La lucha por la jornada de ocho horas se inició, de forma masiva, en Estados Unidos, en 1886. Veinte años después, cuatro dirigentes obreros de Chicago fueron ahorcados, bajo la acusación de un acto terrorista que mató e hirió policías. La justicia confirmó más tarde que eran inocentes. Entonces comenzó una historia de luchas por los derechos del trabajador.
Brillan de ira los ojos azules de William Sylvis cuando habla de las doce horas diarias de labor que los agobia. Es grueso, bajo, altivo. Sus brazos vigorosos de fundidor se alzan en la medianoche para martillar que las cosas no pueden seguir de esa manera. Rotundamente dice: “¡Hay que conquistar la jornada de ocho horas!”.
Se han reunido en torno a la luz de un candil él y otros trabajadores de Filadelfia, EE.UU., que animan el sindicato de fundidores de la localidad. Sylvis ha ingresado en la organización a los 19 años de edad. “¡Amo esta causa sindical!”, escribiría por esos años. “La quiero más que a mi familia o a mi vida. Deseo dedicarle a ella todo lo que soy o espero ser en este mundo”.
El genial Sylvis era un obrero por los cuatro costados. Había nacido en Pennsylvania en 1828, en un hogar con diez hijos y exceso de pobreza. En 1866, era un padre de familia que tenía que sostener a cinco hijos con su salario de doce dólares a la semana. Tiempo de crisis y tempestuoso desarrollo del capitalismo en los Estados Unidos. Los millones de inmigrantes llegados particularmente desde Irlanda y Alemania, constituían una mano menesterosa que prácticamente aceptaba cualquier horario y cualquier paga.

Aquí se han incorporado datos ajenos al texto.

(* ===== verification/TunnReceive.v ===== *)
(** Receiving, [noise/mod.rs]: [authenticate_with_budget] tries one reading of a
    datagram without acting on it, [commit_with_budget] acts on the one that
    was accepted, and [decapsulate_source] is the whole receive path around
    [Inbound.receive].

    [authenticate_with_budget] takes [&self]; the one thing it changes is the
    replay window of a session, behind a lock, as the last step of an
    acceptance. It returns the tunnel with that window next to the token. The
    plaintext the code leaves in [dst] is part of the token. *)

From stdpp Require Import functions.
From S2P Require Import Prelude Budget Instant Crypto Rand Tags Packet Session RateLimiter Amnezia Framing.
From S2P Require Import Handshake Imitation Inbound Timers OpReport Tunn.

Inductive Authenticated :=
| AuthInit (init : AuthenticatedInit)
| AuthResponse (response : AuthenticatedResponse)
| AuthCookie (cookie : bytes)
| AuthData (receiver_idx : Z) (plaintext : bytes).

Definition authenticated_kind (a : Authenticated) : AuthenticatedPacketKind :=
  match a with
  | AuthInit _ => AHandshakeInitiation
  | AuthResponse _ => AHandshakeResponse
  | AuthCookie _ => ACookieReply
  | AuthData _ _ => ATransport
  end.

(** A keepalive is empty, or starts with a zero byte. *)
Definition is_keepalive (packet : bytes) : bool :=
  match packet with [] => true | b :: _ => byte.unsigned b =? 0 end.

Definition report_kind (a : Authenticated) : ReportKind :=
  match a with
  | AuthInit _ => RkHandshakeInitiation
  | AuthResponse _ => RkHandshakeResponse
  | AuthCookie _ => RkCookieReply
  | AuthData _ plaintext => if is_keepalive plaintext then RkTransportKeepalive else RkTransportData
  end.

Section Receive.
Context `{Crypto} {R : Type} `{RngCore R} `{PrefixFillers R} `{ImitationEnv}.
Implicit Types t : Tunn R.

(** ** Trying a reading *)

Definition authenticate_with_budget (now : Z) t (dst_len : Z) (budget : OutputBudget) (packet : Packet)
  : outcome (result WireGuardError (Authenticated * Tunn R)) :=
  match packet with
  | PHandshakeInit p =>
      match admit_datagram (Some (HANDSHAKE_RESP_SZ + handshake_response_junk_size (amnezia t))) dst_len
              (control_for budget Other) with
      | Err e => Ret (Err e)
      | Ok _ =>
          let! r := authenticate_initiation (handshake t) p in
          Ret (let? init := r in Ok (AuthInit init, t))
      end
  | PHandshakeResponse p =>
      match admit_datagram (transport_frame 0 (transport_junk_size (amnezia t))) dst_len (transport budget) with
      | Err e => Ret (Err e)
      | Ok _ =>
          let! r := authenticate_response now (handshake t) p in
          Ret (let? response := r in Ok (AuthResponse response, t))
      end
  | PPacketCookieReply p =>
      Ret (let? cookie := authenticate_cookie_reply (handshake t) p in Ok (AuthCookie cookie, t))
  | PPacketData p =>
      let r_idx := pd_receiver_idx p in
      match session_at t r_idx with
      | None => Ret (Err NoCurrentSession)
      | Some session =>
          let '(r, session) := receive_packet_data p dst_len session in
          Ret (let? plaintext := r in
               Ok (AuthData r_idx plaintext, set_sessions (zset (sessions t) (r_idx mod N_SESSIONS) (Some session)) t))
      end
  end.

(** ** Acting on an accepted packet *)

Definition set_current_session (new_idx : Z) : M R unit :=
  let* cur_idx := gets current in
  if cur_idx =? new_idx then mreturn tt else
  let* none := gets (fun t => match session_at t cur_idx with None => true | Some _ => false end) in
  let* tm := gets (fun t => session_timers (tunn_timers t)) in
  let at_slot i := from_option id 0 (zget tm (i mod N_SESSIONS)) in
  if none || (at_slot cur_idx <=? at_slot new_idx) then modify (set_current new_idx) else mreturn tt.

Definition validate_decapsulated_packet (packet : bytes) : M R TunnResult :=
  match packet with
  | [] => mreturn Done
  | b :: _ =>
      if byte.unsigned b =? 0 then mreturn Done else
      let deliver computed_len result :=
        if computed_len >? len packet then mreturn (TErr InvalidPacket) else
        timer_tick TimeLastDataPacketReceived &;
        modify (fun t => set_rx_bytes (wrap64 (rx_bytes t + computed_len)) t) &;
        mreturn (result (ztake computed_len packet)) in
      if (ip_version b =? 4) && (IPV4_MIN_HEADER_SIZE <=? len packet) then
        let computed_len := be16 packet IPV4_LEN_OFF in
        let addr := slice IPV4_SRC_IP_OFF (IPV4_SRC_IP_OFF + IPV4_IP_SZ) packet in
        let header_len := Z.land (byte.unsigned b) 15 * 4 in
        if (header_len <? IPV4_MIN_HEADER_SIZE) || (computed_len <? header_len) then mreturn (TErr InvalidPacket)
        else deliver computed_len (fun p => WriteToTunnelV4 p addr)
      else if (ip_version b =? 6) && (IPV6_MIN_HEADER_SIZE <=? len packet) then
        let addr := slice IPV6_SRC_IP_OFF (IPV6_SRC_IP_OFF + IPV6_IP_SZ) packet in
        deliver (be16 packet IPV6_LEN_OFF + IPV6_MIN_HEADER_SIZE) (fun p => WriteToTunnelV6 p addr)
      else mreturn (TErr InvalidPacket)
  end.

Definition commit_data (receiver_idx : Z) (plaintext : bytes) : M R (result WireGuardError TunnResult) :=
  set_current_session receiver_idx &;
  timer_tick TimeLastPacketReceived &;
  let* c := gets amnezia in
  grow_window (received_window_observation c (len plaintext)) &;
  let* r := validate_decapsulated_packet plaintext in
  mreturn (Ok r).

Definition commit_cookie_reply (cookie : bytes) : M R (result WireGuardError TunnResult) :=
  upd_handshake (commit_cookie cookie) &;
  timer_tick TimeCookieReceived &;
  mreturn (Ok Done).

(** [self.handshake.commit_response(response)] *)
Definition handshake_commit_response (response : AuthenticatedResponse) : M R Session := fun t =>
  let '(s, h) := commit_response response (handshake t) in Ret (s, set_handshake h t).

Definition commit_handshake_response (response : AuthenticatedResponse) (dst : bytes) (budget : OutputBudget)
  : M R (result WireGuardError TunnResult) :=
  let* c := gets amnezia in
  let transport_junk := transport_junk_size c in
  let* session := handshake_commit_response response in
  grow_window (transport_window_observation c 0) &;
  let* w := gets udp_window in
  let* pad := draw (content_padding_for_frame c 0 (ceiling (len dst) (transport budget)) transport_junk w) in
  let* (r, session) := format_on session [] pad (len dst) in
  match r with
  | Err e => mreturn (Err e)
  | Ok keepalive_packet =>
      let l_idx := local_index session in
      let index := l_idx mod N_SESSIONS in
      store_session index session &;
      upd_meta (session_stored index) &;
      timer_tick TimeLastPacketReceived &;
      timer_tick_session_established true index &;
      set_current_session l_idx &;
      timer_tick TimeLastPacketSent &;
      let* result := write_to_network dst keepalive_packet in
      upd_meta (note_output RkTransportKeepalive result) &;
      mreturn (Ok result)
  end.

Variable now : Z.
Variable eph : bytes.

(** [self.handshake.commit_initiation(init, dst, selected_slot)] *)
Definition handshake_commit_initiation (init : AuthenticatedInit) (dst_len selected_slot : Z)
  : M R (result WireGuardError (bytes * Session)) := fun t =>
  let! (r, h) := commit_initiation eph init dst_len selected_slot (handshake t) in Ret (r, set_handshake h t).

Definition commit_handshake_init (init : AuthenticatedInit) (dst : bytes) (budget : OutputBudget)
  : M R (result WireGuardError TunnResult) :=
  let ceil := ceiling (len dst) (control_for budget Other) in
  let* selected_slot := gets (fun t => current t mod N_SESSIONS) in
  let* r := handshake_commit_initiation init (len dst) selected_slot in
  match r with
  | Err e => mreturn (Err e)
  | Ok (packet, session) =>
      let index := local_index session in
      store_session (index mod N_SESSIONS) session &;
      upd_meta (session_stored (index mod N_SESSIONS)) &;
      timer_tick TimeLastPacketReceived &;
      timer_tick TimeLastPacketSent &;
      timer_tick_session_established false index &;
      let* result := write_handshake_to_network dst packet ceil in
      upd_meta (note_output RkHandshakeResponse result) &;
      mreturn (Ok result)
  end.

Definition commit_with_budget (packet : Authenticated) (dst : bytes) (budget : OutputBudget) : M R TunnResult :=
  upd_meta (note_input (report_kind packet) (authenticated_kind packet)) &;
  let* r :=
    match packet with
    | AuthInit init => commit_handshake_init init dst budget
    | AuthResponse response => commit_handshake_response response dst budget
    | AuthCookie cookie => commit_cookie_reply cookie
    | AuthData receiver_idx plaintext => commit_data receiver_idx plaintext
    end in
  mreturn (of_result r).

Definition is_auto t : bool := bool_decide (protocol (imitation (amnezia t)) = ProtoAuto).
Definition is_auth_init (packet : Authenticated) : bool := match packet with AuthInit _ => true | _ => false end.
Definition upd_auto (f : AutoImitation -> AutoImitation) : M R unit :=
  modify (fun t => set_auto_imitation (f (auto_imitation t)) t).

(** The protocol an accepted initiation teaches, if any. *)
Definition learn_imitation (datagram : bytes) (hint : option AmneziaImitationProtocol) : M R unit :=
  match (match hint with Some p => Some p | None => probe_protocol <$> detect datagram end) with
  | None => mreturn tt
  | Some p =>
      let* resolved := gets (fun t => resolve_imitation (amnezia t) p) in
      if bool_decide (protocol (imitation resolved) = p) && negb (bool_decide (p = ProtoNone)) && negb (bool_decide (p = ProtoAuto))
      then upd_auto (set_learned (Some p))
      else upd_auto (fun a => if warned a then a else set_warned true a)
  end.

Definition commit_with_imitation_and_budget (packet : Authenticated) (datagram : bytes)
    (hint : option AmneziaImitationProtocol) (dst : bytes) (budget : OutputBudget) : M R TunnResult :=
  let* previous := gets (fun t => learned (auto_imitation t)) in
  let* auto := gets is_auto in
  let* s2 := gets (fun t => response_packet_junk_size (amnezia t)) in
  if auto && is_auth_init packet && (len dst <? HANDSHAKE_RESP_SZ + s2) then mreturn (TErr DestinationBufferTooSmall) else
  (if auto && bool_decide (previous = None) && is_auth_init packet then learn_imitation datagram hint else mreturn tt) &;
  let* result := commit_with_budget packet dst budget in
  (if is_terr result then upd_auto (set_learned previous)
   else
     let* learned_now := gets (fun t => learned (auto_imitation t)) in
     if bool_decide (previous = learned_now) then mreturn tt else upd_auto clear_pending) &;
  mreturn result.

(** ** The receive path *)

(** [inbound::receive] over this tunnel: the tunnel with the limiter's charge,
    and with the replay window of an accepted transport frame. *)
Definition receive_datagram (source : option Source) (datagram : bytes) (dst_len : Z) (budget : OutputBudget)
    (candidates : list InboundCandidate) : M R (Inbound Authenticated) := fun t =>
  let! (r, limiter) := receive now (amnezia t) (hs_obf (handshake t)) source datagram
                         (authenticate_with_budget now t dst_len budget) candidates (rate_limiter t) in
  Ret (match r with
       | Accepted (a, t) => (Accepted a, set_rate_limiter limiter t)
       | Cookie demand => (Cookie demand, set_rate_limiter limiter t)
       | Refused refusal => (Refused refusal, set_rate_limiter limiter t)
       | NotOurs => (NotOurs, set_rate_limiter limiter t)
       end).

(** [self.rate_limiter.format_cookie_demand(obf, rng, demand, cookie)] *)
Definition limiter_format_cookie (demand : CookieDemand) : M R (result WireGuardError bytes) := fun t =>
  let '(r, limiter, rng) := format_cookie_demand (hs_obf (handshake t)) demand COOKIE_REPLY_SZ (rate_limiter t) (hs_rng (handshake t)) in
  Ret (r, set_handshake (set_rng rng (handshake t)) (set_rate_limiter limiter t)).

Definition answer_cookie (src_addr : option IpAddr) (datagram dst : bytes) (demand : CookieDemand) : M R TunnResult :=
  let wire_len := len datagram in
  let* r := limiter_format_cookie demand in
  match r with
  | Err e => mreturn (TErr e)
  | Ok cookie =>
      let packet_size := len cookie in
      let* amplifies := gets (fun t => cookie_reply_would_amplify (amnezia t) packet_size wire_len) in
      if amplifies then mreturn Done else
      if len dst <? packet_size then mreturn (TErr DestinationBufferTooSmall) else
      let* a := gets auto_imitation in
      let p := match learned a with
        | Some p => p
        | None => match auto_hint now src_addr a with
                  | Some p => p
                  | None => from_option probe_protocol ProtoNone (detect datagram)
                  end
        end in
      let* result := write_to_network_with_imitation dst cookie (trailer_cookie_reply wire_len) p in
      let result := match result with
        | WriteToNetwork reply => if reply_amplifies wire_len (len reply) then Done else WriteToNetwork reply
        | other => other
        end in
      upd_meta (note_output RkCookieReply result) &;
      mreturn result
  end.

(** [self.auto_imitation.observe(src_addr, datagram)] *)
Definition observe_datagram (src_addr : option IpAddr) (datagram : bytes) : M R bool := fun t =>
  let '(b, a) := observe now src_addr datagram (auto_imitation t) in Ret (b, set_auto_imitation a t).

Definition decapsulate_source (source : option Source) (datagram dst : bytes) (budget : OutputBudget) : M R TunnResult :=
  let src_addr := source_address <$> source in
  if len datagram =? 0 then send_queued_packet now eph dst budget else
  let* candidates := gets (fun t => inbound_candidates (amnezia t) (hs_obf (handshake t)) datagram) in
  let* auto := gets is_auto in
  let* observed := (if (len candidates =? 0) && auto then observe_datagram src_addr datagram else mreturn false) in
  if observed then mreturn Done else
  let* outcome := receive_datagram source datagram (len dst) budget candidates in
  match outcome with
  | Accepted packet =>
      let* hint := gets (fun t => auto_hint now src_addr (auto_imitation t)) in
      commit_with_imitation_and_budget packet datagram hint dst budget
  | NotOurs => mreturn (TErr InvalidPacket)
  | Refused refusal =>
      (if auto && refusal_allows_hint refusal then observe_datagram src_addr datagram &; mreturn tt else mreturn tt) &;
      mreturn (TErr (error refusal))
  | Cookie demand => answer_cookie src_addr datagram dst demand
  end.

Definition decapsulate (src_addr : option IpAddr) (datagram dst : bytes) : M R TunnResult :=
  decapsulate_source (Address <$> src_addr) datagram dst UNBOUNDED.

Definition decapsulate_from (src : option (IpAddr * Z)) (datagram dst : bytes) : M R TunnResult :=
  decapsulate_source ((fun a => Endpoint (fst a) (snd a)) <$> src) datagram dst UNBOUNDED.

Definition take_input : M R (option AuthenticatedPacketKind) := fun t =>
  let '(k, o) := take_receive_input (meta t) in Ret (k, set_meta o t).

Definition decapsulate_from_with_metadata (src : option (IpAddr * Z)) (datagram dst : bytes)
  : M R (TunnResult * option AuthenticatedPacketKind) :=
  if len datagram =? 0 then mreturn (Done, None) else
  upd_meta begin_receive &;
  let* result := decapsulate_source ((fun a => Endpoint (fst a) (snd a)) <$> src) datagram dst UNBOUNDED in
  let* kind := take_input in
  mreturn (result, kind).
End Receive.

En esos años 60 del siglo pasado, el número de fábricas aumentó en los Estados Unidos de 1´300,000 a 2´000,000. En 1870 por primera vez la población industrial iba a ser mayor que la agraria.
César Lévano
Director
Un obrero de EEUU inició la guerra por las ocho horas
Sylvis se colocó en el centro de esa vorágine para expresar el punto de vista de su clase creciente y aplastada. Gracias a esa virtud cardinal fue reconocido por sus hermanos de sufrimiento. En 1863, una convención nacional de la organización lo designó presidente. Sylvis inició en ese momento, con cien dólares en el bolsillo, una larga marcha a través de quince mil kilómetros durante la cual predicó la necesidad de organizarse y unirse. Su esfuerzo coincidía con una etapa de luchas y hambre. Entre 1860 y 1865, los salarios habían aumentado en 43 por ciento, los precios, en 116 por ciento.
Por un lado se acumulaba la miseria, por el otro, la riqueza. La coyuntura se agravó con el fin de la guerra civil. La desmovilización, el fin de contratos de guerra, todo contribuyó para que en 1866 se convirtiera en año terrible de la lucha social en Norteamérica.
Uno de los signos crueles de esa coyuntura fue el inicio de una campaña de los terratenientes del sur contra los negros. Precisamente el 1, 2 y 3 de mayo de l866, 46 negros de Menfis fueron arrancados de sus casas y ahorcados por blancos histéricos que temían el fin de la esclavitud.
En esa atmósfera se realizó, en agosto de l866 la convención nacional que dio nacimiento a la Unión Nacional de Trabajadores de Estados Unidos. En ella, Sylvis representó el ala izquierda. Su voz clamó por derechos iguales para los trabajadores negros y por participación plena de las mujeres en los sindicatos. La mirada de acero de Sylvis penetraba a fondo en lo futuro.
El momento culminante de la asamblea fue cuando Ira Steward, un mecánico a quien muchos consideraban un maniático porque no hacía más que hablar de la jornada de ocho horas, se levantó para proponer, con el apoyo de Sylvis la siguiente resolución:
“La primera y gran necesidad del presente para liberar a los trabajadores de este país de la esclavitud capitalista es la aprobación de una ley por la cual ocho horas será la jornada normal de trabajadores en todos los Estados de la Unión”.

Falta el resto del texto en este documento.